■ Work item
Output all records precisely as written.

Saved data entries
#####
(* ===== verification/Prelude.v ===== *)
(** * Credbound: a verification development

    Credbound is an authentication and authorization library for Go: accounts
    and passwords, sessions, personal access tokens, second factors,
    workspaces with roles, directory provisioning, an OAuth server, and a
    hash-chained audit trail.  A host calls the methods of a [Manager]; the
    manager checks the caller, mints identifiers and secrets, and calls a
    store, whose every mutation is one atomic commit that carries its audit
    event and runs the host's transaction hooks.  This development models the
    in-memory store ([src/memory]), the manager ([src/*.go]) and the OAuth
    endpoints ([src/oauthhttp]) as executable definitions and proves what they
    promise, separately and together.

    ** The files

    - [Prelude]: errors and [errors.Is], the state-and-error monad [M] with
      its weakest preconditions [wp], record update, lemmas on maps and lists.
    - [Bytes], [GoText], [GoNet], [GoJson], [GoCrypto], [GoTime],
      [GoEncoding], [GoUrl], [GoRunes], [GoNetip], [GoHttp]: what the sources
      use of the Go standard library: byte strings, hexadecimal and base64,
      SHA-256, HMAC and AES-GCM, UTF-8, [strings] and [unicode], [net/mail] and
      [net/netip] addresses, RFC 3339 times, [encoding/json], [net/url], query
      strings, media types and forms.
    - [Request] (request.go, requesthttp.go, errors_http.go): the client address
      and user agent of a request.  [Ssrf] (internal/ssrf/ssrf.go): the
      addresses that may be dialed.
    - [Uuid] (internal/uuid/uuid.go, uuid.go): identifiers.
    - [Types], [OAuthTypes] (types.go, oauth_types.go): the records; the zero
      value of a struct [T] is [T_zero], a nil pointer is [None].
    - [Roles] (workspace_roles.go): compilation of the role catalogue.
    - [AuditChain] (audit.go): encoding, hash and verification of the trail.
    - [Store], [StoreUsers], [StoreTokens], [StoreWorkspaces], [StoreScim],
      [StoreOAuth], [StorePages] (memory/store.go, memory/scim.go,
      memory/oauth.go): the state of the store and one definition per operation
      and listing, under the source's name; a name already taken carries a final
      underscore.
    - [Commit]: reasoning principles for the commit protocol.
    - [StoreSystem]: the mutations as data, steps and traces of the store.
    - [Scenario]: a small deployment used by the witnesses.
    - [StoreChain], [StoreOutcomes], [StoreMonotone], [StoreGuards],
      [StoreRevocation]: theorems about traces of the store.
    - [Tokens] (pat.go, email.go): shapes of the tokens, scopes, pages.
    - [Events] (events.go): event names, hook payloads, order of the hooks.
    - [Manager], [ManagerGates], [Config], [ManagerSession], [ManagerPAT],
      [ManagerPassword], [ManagerAdmin], [ManagerListings] (config.go,
      internal.go, auth.go, rbac.go, admin.go, lifecycle.go, session.go, pat.go,
      revocation.go, client_audit.go, audit.go, export.go): the manager; the
      method [X] is [Manager_X].
    - [ManagerEmail] (email.go, reset.go, magiclink.go), [ManagerInvite]
      (invitation.go, signup.go, domain.go), [ManagerSeal] (the sealed
      continuations of internal.go and sso.go), [ManagerFactor] (totp.go,
      emailotp.go), [ManagerPasskey] (passkey.go), [ManagerSSO] (sso.go),
      [ManagerScim] (scim.go): the other flows of the manager.
    - [OAuthPolicy], [ManagerOAuth], [ManagerOAuthTokens], [ManagerOAuthAdmin]
      (oauth.go, oauth_tokens.go, oauth_events.go, oauth_admin.go): the OAuth
      server of the manager.
    - [OAuthHttp], [OAuthFetcher] (oauthhttp/handler.go, oauthhttp/fetcher.go):
      its endpoints and the download of client metadata.
    - [ManagerTrace]: what a method may do to the world, and proof rules.
    - [ManagerScenario], [OAuthScenario]: a configured manager, a bootstrapped
      service and an authorization up to its tokens.
    - [ManagerSystem], [ManagerSafety], [ManagerAuth], [ManagerFlows],
      [ManagerFederated], [ManagerOAuthSafety], [OAuthHttpSafety],
      [ManagerQuiet], [ManagerGated], [ManagerOAuthLive], [ManagerExport],
      [ManagerKeys], [ManagerContinuation], [ManagerScimRoles]: theorems about the
      manager and the endpoints.
    - [ManagerFindings]: behaviours that the documentation excludes.

    ** State and steps

    [Store] has the maps of [memory.Store]; an operation is a function
    [Store -> result A * Store] that runs atomically, as it does under the
    mutex.  The world of a manager holds a store, the state of the identifier
    generator and the emitted events.  Between any two steps of a method
    (calls of the store, draws of randomness, readings of the clock) other
    goroutines may run any operations of the store; clock, entropy,
    cancellation and interference are functions of a step counter, so the
    theorems hold for every behaviour of the environment.

    ** What the theorems show

    - The audit chain of every reachable store verifies from every earlier
      checkpoint; a commit appends exactly its event or changes nothing;
      tampering needs a SHA-256 collision.
    - Rows that are revoked, used or closed stay so; ceremonies, codes,
      invitations and TOTP steps are spent at most once; disabling an account
      revokes all its credentials and changes no row of another account; the
      counter of failed logins counts the committed failures; the last root administrator
      and the last administrator of a workspace cannot be lost by single
      changes; following the cursors of a listing yields every row once.
    - The catalogue grants exactly the inherited roles and permissions, and
      compilation accepts exactly the acyclic configurations.
    - The manager refines the store: every method, under every interference,
      moves the store along its own operations.  Session tokens, personal
      access tokens, passwords, emailed links and codes, second factors,
      passkeys and single sign-on authenticate only against live rows during
      the call; every request meets the demand it is classified under, and the
      reads change nothing but the trail; authorization decides its specification;
      issued tokens round-trip; sealed continuations open to what was sealed;
      directory roles follow the priorities; a data export is complete over its sections
      and holds no secret; key rotation loses no credential; what [New] accepts is well
      formed; minted identifiers increase.
    - A consent delegates only what its user holds; a code, a refresh token and
      client credentials buy only the tokens they stand for; a bearer token is
      accepted exactly while its grant and all it depends on stand.  The HTTP
      endpoints inherit this for the requests read from the wire, and redirect
      to registered URIs only.
    - A client cannot choose the address it is audited under; the outbound
      policy admits exactly the addresses outside three lists of ranges.

    ** Bounds

    Integers of Go are unbounded [Z] with [wrap64] where the source can
    overflow (audit sequence, counters).  Times are nanoseconds in [Z].
    Recursions on fuel are given the length of their input, which decreases at
    each call; JSON is read with two turns per byte and Go's nesting limit; the
    retry loop of the password sign-in has the source's bound, and loops the
    source does not bound run for 2^256 rounds, beyond any list of rows that
    identifiers can tell apart.

    ** Not modelled

    The PostgreSQL store and the generated queries (their behaviour is that of
    SQL in the database), the SCIM endpoints, the adapters for identity
    providers, SAML, GitHub, WebAuthn, TOTP, Argon2id and signing keys, which are
    built on third-party packages or the network, and test support.  Password
    hashing, TOTP validation, WebAuthn, identity providers, DNS and the HTTP
    transport are ports: parameters of the model.  The body of an HTTP answer is
    the value that is encoded.  Observers and listeners cannot affect the
    manager and are dropped. *)
From stdpp Require Import base gmap sets list strings numbers sorting.
From Stdlib Require Import ZArith Lia.

Declare Scope credbound_scope.
Delimit Scope credbound_scope with cb.
Open Scope credbound_scope.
#####
■ Solution to the exercise
(* ===== verification/Prelude.v ===== *)
(** * Credbound: a verification development

    Credbound is an authentication and authorization library for Go: accounts
    and passwords, sessions, personal access tokens, second factors,
    workspaces with roles, directory provisioning, an OAuth server, and a
    hash-chained audit trail.  A host calls the methods of a [Manager]; the
    manager checks the caller, mints identifiers and secrets, and calls a
    store, whose every mutation is one atomic commit that carries its audit
    event and runs the host's transaction hooks.  This development models the
    in-memory store ([src/memory]), the manager ([src/*.go]) and the OAuth
    endpoints ([src/oauthhttp]) as executable definitions and proves what they
    promise, separately and together.

    ** The files

    - [Prelude]: errors and [errors.Is], the state-and-error monad [M] with
      its weakest preconditions [wp], record update, lemmas on maps and lists.
    - [Bytes], [GoText], [GoNet], [GoJson], [GoCrypto], [GoTime],
      [GoEncoding], [GoUrl], [GoRunes], [GoNetip], [GoHttp]: what the sources
      use of the Go standard library: byte strings, hexadecimal and base64,
      SHA-256, HMAC and AES-GCM, UTF-8, [strings] and [unicode], [net/mail] and
      [net/netip] addresses, RFC 3339 times, [encoding/json], [net/url], query
      strings, media types and forms.
    - [Request] (request.go, requesthttp.go, errors_http.go): the client address
      and user agent of a request.  [Ssrf] (internal/ssrf/ssrf.go): the
      addresses that may be dialed.
    - [Uuid] (internal/uuid/uuid.go, uuid.go): identifiers.
    - [Types], [OAuthTypes] (types.go, oauth_types.go): the records; the zero
      value of a struct [T] is [T_zero], a nil pointer is [None].
    - [Roles] (workspace_roles.go): compilation of the role catalogue.
    - [AuditChain] (audit.go): encoding, hash and verification of the trail.
    - [Store], [StoreUsers], [StoreTokens], [StoreWorkspaces], [StoreScim],
      [StoreOAuth], [StorePages] (memory/store.go, memory/scim.go,
      memory/oauth.go): the state of the store and one definition per operation
      and listing, under the source's name; a name already taken carries a final
      underscore.
    - [Commit]: reasoning principles for the commit protocol.
    - [StoreSystem]: the mutations as data, steps and traces of the store.
    - [Scenario]: a small deployment used by the witnesses.
    - [StoreChain], [StoreOutcomes], [StoreMonotone], [StoreGuards],
      [StoreRevocation]: theorems about traces of the store.
    - [Tokens] (pat.go, email.go): shapes of the tokens, scopes, pages.
    - [Events] (events.go): event names, hook payloads, order of the hooks.
    - [Manager], [ManagerGates], [Config], [ManagerSession], [ManagerPAT],
      [ManagerPassword], [ManagerAdmin], [ManagerListings] (config.go,
      internal.go, auth.go, rbac.go, admin.go, lifecycle.go, session.go, pat.go,
      revocation.go, client_audit.go, audit.go, export.go): the manager; the
      method [X] is [Manager_X].
    - [ManagerEmail] (email.go, reset.go, magiclink.go), [ManagerInvite]
      (invitation.go, signup.go, domain.go), [ManagerSeal] (the sealed
      continuations of internal.go and sso.go), [ManagerFactor] (totp.go,
      emailotp.go), [ManagerPasskey] (passkey.go), [ManagerSSO] (sso.go),
      [ManagerScim] (scim.go): the other flows of the manager.
    - [OAuthPolicy], [ManagerOAuth], [ManagerOAuthTokens], [ManagerOAuthAdmin]
      (oauth.go, oauth_tokens.go, oauth_events.go, oauth_admin.go): the OAuth
      server of the manager.
    - [OAuthHttp], [OAuthFetcher] (oauthhttp/handler.go, oauthhttp/fetcher.go):
      its endpoints and the download of client metadata.
    - [ManagerTrace]: what a method may do to the world, and proof rules.
    - [ManagerScenario], [OAuthScenario]: a configured manager, a bootstrapped
      service and an authorization up to its tokens.
    - [ManagerSystem], [ManagerSafety], [ManagerAuth], [ManagerFlows],
      [ManagerFederated], [ManagerOAuthSafety], [OAuthHttpSafety],
      [ManagerQuiet], [ManagerGated], [ManagerOAuthLive], [ManagerExport],
      [ManagerKeys], [ManagerContinuation], [ManagerScimRoles]: theorems about the
      manager and the endpoints.
    - [ManagerFindings]: behaviours that the documentation excludes.

    ** State and steps

    [Store] has the maps of [memory.Store]; an operation is a function
    [Store -> result A * Store] that runs atomically, as it does under the
    mutex.  The world of a manager holds a store, the state of the identifier
    generator and the emitted events.  Between any two steps of a method
    (calls of the store, draws of randomness, readings of the clock) other
    goroutines may run any operations of the store; clock, entropy,
    cancellation and interference are functions of a step counter, so the
    theorems hold for every behaviour of the environment.

    ** What the theorems show

    - The audit chain of every reachable store verifies from every earlier
      checkpoint; a commit appends exactly its event or changes nothing;
      tampering needs a SHA-256 collision.
    - Rows that are revoked, used or closed stay so; ceremonies, codes,
      invitations and TOTP steps are spent at most once; disabling an account
      revokes all its credentials and changes no row of another account; the
      counter of failed logins counts the committed failures; the last root administrator
      and the last administrator of a workspace cannot be lost by single
      changes; following the cursors of a listing yields every row once.
    - The catalogue grants exactly the inherited roles and permissions, and
      compilation accepts exactly the acyclic configurations.
    - The manager refines the store: every method, under every interference,
      moves the store along its own operations.  Session tokens, personal
      access tokens, passwords, emailed links and codes, second factors,
      passkeys and single sign-on authenticate only against live rows during
      the call; every request meets the demand it is classified under, and the
      reads change nothing but the trail; authorization decides its specification;
      issued tokens round-trip; sealed continuations open to what was sealed;
      directory roles follow the priorities; a data export is complete over its sections
      and holds no secret; key rotation loses no credential; what [New] accepts is well
      formed; minted identifiers increase.
    - A consent delegates only what its user holds; a code, a refresh token and
      client credentials buy only the tokens they stand for; a bearer token is
      accepted exactly while its grant and all it depends on stand.  The HTTP
      endpoints inherit this for the requests read from the wire, and redirect
      to registered URIs only.
    - A client cannot choose the address it is audited under; the outbound
      policy admits exactly the addresses outside three lists of ranges.

    ** Bounds

    Integers of Go are unbounded [Z] with [wrap64] where the source can
    overflow (audit sequence, counters).  Times are nanoseconds in [Z].
    Recursions on fuel are given the length of their input, which decreases at
    each call; JSON is read with two turns per byte and Go's nesting limit; the
    retry loop of the password sign-in has the source's bound, and loops the
    source does not bound run for 2^256 rounds, beyond any list of rows that
    identifiers can tell apart.

    ** Not modelled

    The PostgreSQL store and the generated queries (their behaviour is that of
    SQL in the database), the SCIM endpoints, the adapters for identity
    providers, SAML, GitHub, WebAuthn, TOTP, Argon2id and signing keys, which are
    built on third-party packages or the network, and test support.  Password
    hashing, TOTP validation, WebAuthn, identity providers, DNS and the HTTP
    transport are ports: parameters of the model.  The body of an HTTP answer is
    the value that is encoded.  Observers and listeners cannot affect the
    manager and are dropped. *)
From stdpp Require Import base gmap sets list strings numbers sorting.
From Stdlib Require Import ZArith Lia.

Declare Scope credbound_scope.
Delimit Scope credbound_scope with cb.
Open Scope credbound_scope.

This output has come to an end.